Exercise requirements → Repeat exactly, and only, the lines below starting at the line that contains "at [vb] and" and ending at the line that contains "ld_params : bp_memmap", inclusive of both.

Records for this task →
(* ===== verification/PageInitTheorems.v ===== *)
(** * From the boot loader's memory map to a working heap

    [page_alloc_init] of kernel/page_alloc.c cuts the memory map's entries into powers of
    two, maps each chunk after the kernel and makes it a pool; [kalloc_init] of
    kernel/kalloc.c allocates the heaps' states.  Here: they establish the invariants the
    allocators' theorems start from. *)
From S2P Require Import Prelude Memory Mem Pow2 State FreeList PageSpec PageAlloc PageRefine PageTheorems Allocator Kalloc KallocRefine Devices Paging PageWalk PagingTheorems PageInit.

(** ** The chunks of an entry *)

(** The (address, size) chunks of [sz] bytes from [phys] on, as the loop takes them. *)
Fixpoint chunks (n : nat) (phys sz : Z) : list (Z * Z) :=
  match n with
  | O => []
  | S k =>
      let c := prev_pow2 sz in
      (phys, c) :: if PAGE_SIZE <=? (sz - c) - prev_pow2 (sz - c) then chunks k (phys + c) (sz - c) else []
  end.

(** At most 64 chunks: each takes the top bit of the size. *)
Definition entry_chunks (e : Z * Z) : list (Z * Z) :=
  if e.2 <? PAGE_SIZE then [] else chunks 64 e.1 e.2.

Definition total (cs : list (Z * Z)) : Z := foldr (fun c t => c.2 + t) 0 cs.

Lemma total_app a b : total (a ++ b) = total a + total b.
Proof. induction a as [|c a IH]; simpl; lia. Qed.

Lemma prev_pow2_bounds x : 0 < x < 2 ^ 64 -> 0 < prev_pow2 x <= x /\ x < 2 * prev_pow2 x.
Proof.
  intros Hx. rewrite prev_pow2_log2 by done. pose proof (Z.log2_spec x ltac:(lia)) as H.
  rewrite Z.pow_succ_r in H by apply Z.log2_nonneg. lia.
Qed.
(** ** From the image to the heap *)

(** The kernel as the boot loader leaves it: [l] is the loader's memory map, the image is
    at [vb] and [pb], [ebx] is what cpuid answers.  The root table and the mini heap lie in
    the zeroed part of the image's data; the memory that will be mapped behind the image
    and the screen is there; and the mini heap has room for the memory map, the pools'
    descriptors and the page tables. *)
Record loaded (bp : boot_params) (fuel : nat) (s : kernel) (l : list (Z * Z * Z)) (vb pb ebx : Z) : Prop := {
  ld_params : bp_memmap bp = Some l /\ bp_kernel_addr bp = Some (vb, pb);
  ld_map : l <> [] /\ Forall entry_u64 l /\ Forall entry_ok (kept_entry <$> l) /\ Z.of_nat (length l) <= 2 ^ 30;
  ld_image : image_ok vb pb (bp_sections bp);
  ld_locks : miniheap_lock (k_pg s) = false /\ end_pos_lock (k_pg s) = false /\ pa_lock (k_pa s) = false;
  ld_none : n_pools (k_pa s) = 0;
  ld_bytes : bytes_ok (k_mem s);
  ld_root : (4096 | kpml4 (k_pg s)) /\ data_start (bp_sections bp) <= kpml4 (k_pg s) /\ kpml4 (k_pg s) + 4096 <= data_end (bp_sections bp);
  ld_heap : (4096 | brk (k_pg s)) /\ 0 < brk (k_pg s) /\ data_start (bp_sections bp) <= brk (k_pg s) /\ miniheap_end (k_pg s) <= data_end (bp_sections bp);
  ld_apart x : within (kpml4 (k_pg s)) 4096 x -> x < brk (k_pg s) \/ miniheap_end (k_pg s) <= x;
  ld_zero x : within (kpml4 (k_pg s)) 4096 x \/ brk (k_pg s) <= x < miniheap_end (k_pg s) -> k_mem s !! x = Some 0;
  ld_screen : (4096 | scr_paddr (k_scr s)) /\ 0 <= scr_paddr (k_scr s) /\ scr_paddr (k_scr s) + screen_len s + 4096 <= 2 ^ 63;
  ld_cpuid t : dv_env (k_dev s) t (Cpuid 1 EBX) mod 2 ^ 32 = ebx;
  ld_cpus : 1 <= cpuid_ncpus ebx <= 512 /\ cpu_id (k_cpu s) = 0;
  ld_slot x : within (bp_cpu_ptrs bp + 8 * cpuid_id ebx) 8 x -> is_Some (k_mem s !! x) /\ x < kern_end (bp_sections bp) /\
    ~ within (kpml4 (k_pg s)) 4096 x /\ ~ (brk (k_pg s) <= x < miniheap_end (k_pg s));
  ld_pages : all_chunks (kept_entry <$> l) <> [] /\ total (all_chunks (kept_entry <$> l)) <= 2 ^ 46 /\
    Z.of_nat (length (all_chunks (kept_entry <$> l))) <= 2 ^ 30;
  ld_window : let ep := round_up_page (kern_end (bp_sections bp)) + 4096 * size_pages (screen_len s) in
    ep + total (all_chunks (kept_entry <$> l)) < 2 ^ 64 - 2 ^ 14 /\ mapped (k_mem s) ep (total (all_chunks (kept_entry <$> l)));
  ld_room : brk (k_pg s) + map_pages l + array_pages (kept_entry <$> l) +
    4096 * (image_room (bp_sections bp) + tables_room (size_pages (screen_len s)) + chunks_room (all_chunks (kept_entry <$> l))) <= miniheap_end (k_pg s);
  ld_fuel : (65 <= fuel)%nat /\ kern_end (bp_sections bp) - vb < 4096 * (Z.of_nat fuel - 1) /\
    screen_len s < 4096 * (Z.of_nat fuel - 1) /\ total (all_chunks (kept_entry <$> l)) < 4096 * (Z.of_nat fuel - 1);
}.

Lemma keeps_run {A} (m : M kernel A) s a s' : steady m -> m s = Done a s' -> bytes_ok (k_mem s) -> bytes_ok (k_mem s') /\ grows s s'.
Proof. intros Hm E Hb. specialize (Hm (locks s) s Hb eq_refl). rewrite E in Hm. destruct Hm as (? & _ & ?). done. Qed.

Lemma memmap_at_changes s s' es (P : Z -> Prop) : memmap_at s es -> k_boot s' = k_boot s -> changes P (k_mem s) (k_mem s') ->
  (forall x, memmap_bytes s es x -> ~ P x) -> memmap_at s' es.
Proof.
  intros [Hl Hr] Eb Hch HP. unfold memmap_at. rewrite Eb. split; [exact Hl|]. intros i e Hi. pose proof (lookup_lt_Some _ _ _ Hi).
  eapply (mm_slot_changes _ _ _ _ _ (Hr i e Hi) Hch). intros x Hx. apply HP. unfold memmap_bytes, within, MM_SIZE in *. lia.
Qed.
...
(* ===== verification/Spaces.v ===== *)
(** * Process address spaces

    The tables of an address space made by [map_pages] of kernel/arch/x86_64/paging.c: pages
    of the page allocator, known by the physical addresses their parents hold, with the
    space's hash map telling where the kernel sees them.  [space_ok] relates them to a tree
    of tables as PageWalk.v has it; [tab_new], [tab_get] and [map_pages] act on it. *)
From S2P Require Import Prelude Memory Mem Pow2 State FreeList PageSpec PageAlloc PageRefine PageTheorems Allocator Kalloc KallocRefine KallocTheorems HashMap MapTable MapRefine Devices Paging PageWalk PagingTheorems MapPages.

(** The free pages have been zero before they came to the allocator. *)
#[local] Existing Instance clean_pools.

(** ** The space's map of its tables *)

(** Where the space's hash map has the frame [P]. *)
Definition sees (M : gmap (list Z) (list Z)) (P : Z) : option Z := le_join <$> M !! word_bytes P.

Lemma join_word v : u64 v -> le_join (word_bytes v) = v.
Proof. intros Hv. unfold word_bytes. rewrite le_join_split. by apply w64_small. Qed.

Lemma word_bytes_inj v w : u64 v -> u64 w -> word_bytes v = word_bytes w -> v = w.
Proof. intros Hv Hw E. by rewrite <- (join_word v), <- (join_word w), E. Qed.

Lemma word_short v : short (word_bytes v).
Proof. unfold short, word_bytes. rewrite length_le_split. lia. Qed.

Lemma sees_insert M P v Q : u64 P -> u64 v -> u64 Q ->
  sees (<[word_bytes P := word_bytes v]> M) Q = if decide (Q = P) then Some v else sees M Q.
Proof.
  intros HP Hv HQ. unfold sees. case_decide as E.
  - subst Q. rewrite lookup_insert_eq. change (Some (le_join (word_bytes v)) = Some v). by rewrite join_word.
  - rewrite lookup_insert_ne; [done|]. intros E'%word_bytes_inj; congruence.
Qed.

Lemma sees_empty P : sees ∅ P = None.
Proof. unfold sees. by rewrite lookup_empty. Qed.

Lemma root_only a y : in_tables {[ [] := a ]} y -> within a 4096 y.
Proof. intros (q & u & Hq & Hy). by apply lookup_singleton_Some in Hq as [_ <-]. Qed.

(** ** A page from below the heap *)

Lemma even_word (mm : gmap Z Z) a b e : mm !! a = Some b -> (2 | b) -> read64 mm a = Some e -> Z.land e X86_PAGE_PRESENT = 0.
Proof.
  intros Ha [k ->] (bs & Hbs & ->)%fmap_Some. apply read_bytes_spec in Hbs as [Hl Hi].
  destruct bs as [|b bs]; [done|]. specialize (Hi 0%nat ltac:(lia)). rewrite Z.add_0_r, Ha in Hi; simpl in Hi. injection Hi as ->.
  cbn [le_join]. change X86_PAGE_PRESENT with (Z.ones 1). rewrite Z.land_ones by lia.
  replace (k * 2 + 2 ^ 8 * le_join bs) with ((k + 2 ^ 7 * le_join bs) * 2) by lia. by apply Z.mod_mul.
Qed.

Output of the exercise →
    at [vb] and [pb], [ebx] is what cpuid answers.  The root table and the mini heap lie in
    the zeroed part of the image's data; the memory that will be mapped behind the image
    and the screen is there; and the mini heap has room for the memory map, the pools'
    descriptors and the page tables. *)
Record loaded (bp : boot_params) (fuel : nat) (s : kernel) (l : list (Z * Z * Z)) (vb pb ebx : Z) : Prop := {
  ld_params : bp_memmap bp = Some l /\ bp_kernel_addr bp = Some (vb, pb);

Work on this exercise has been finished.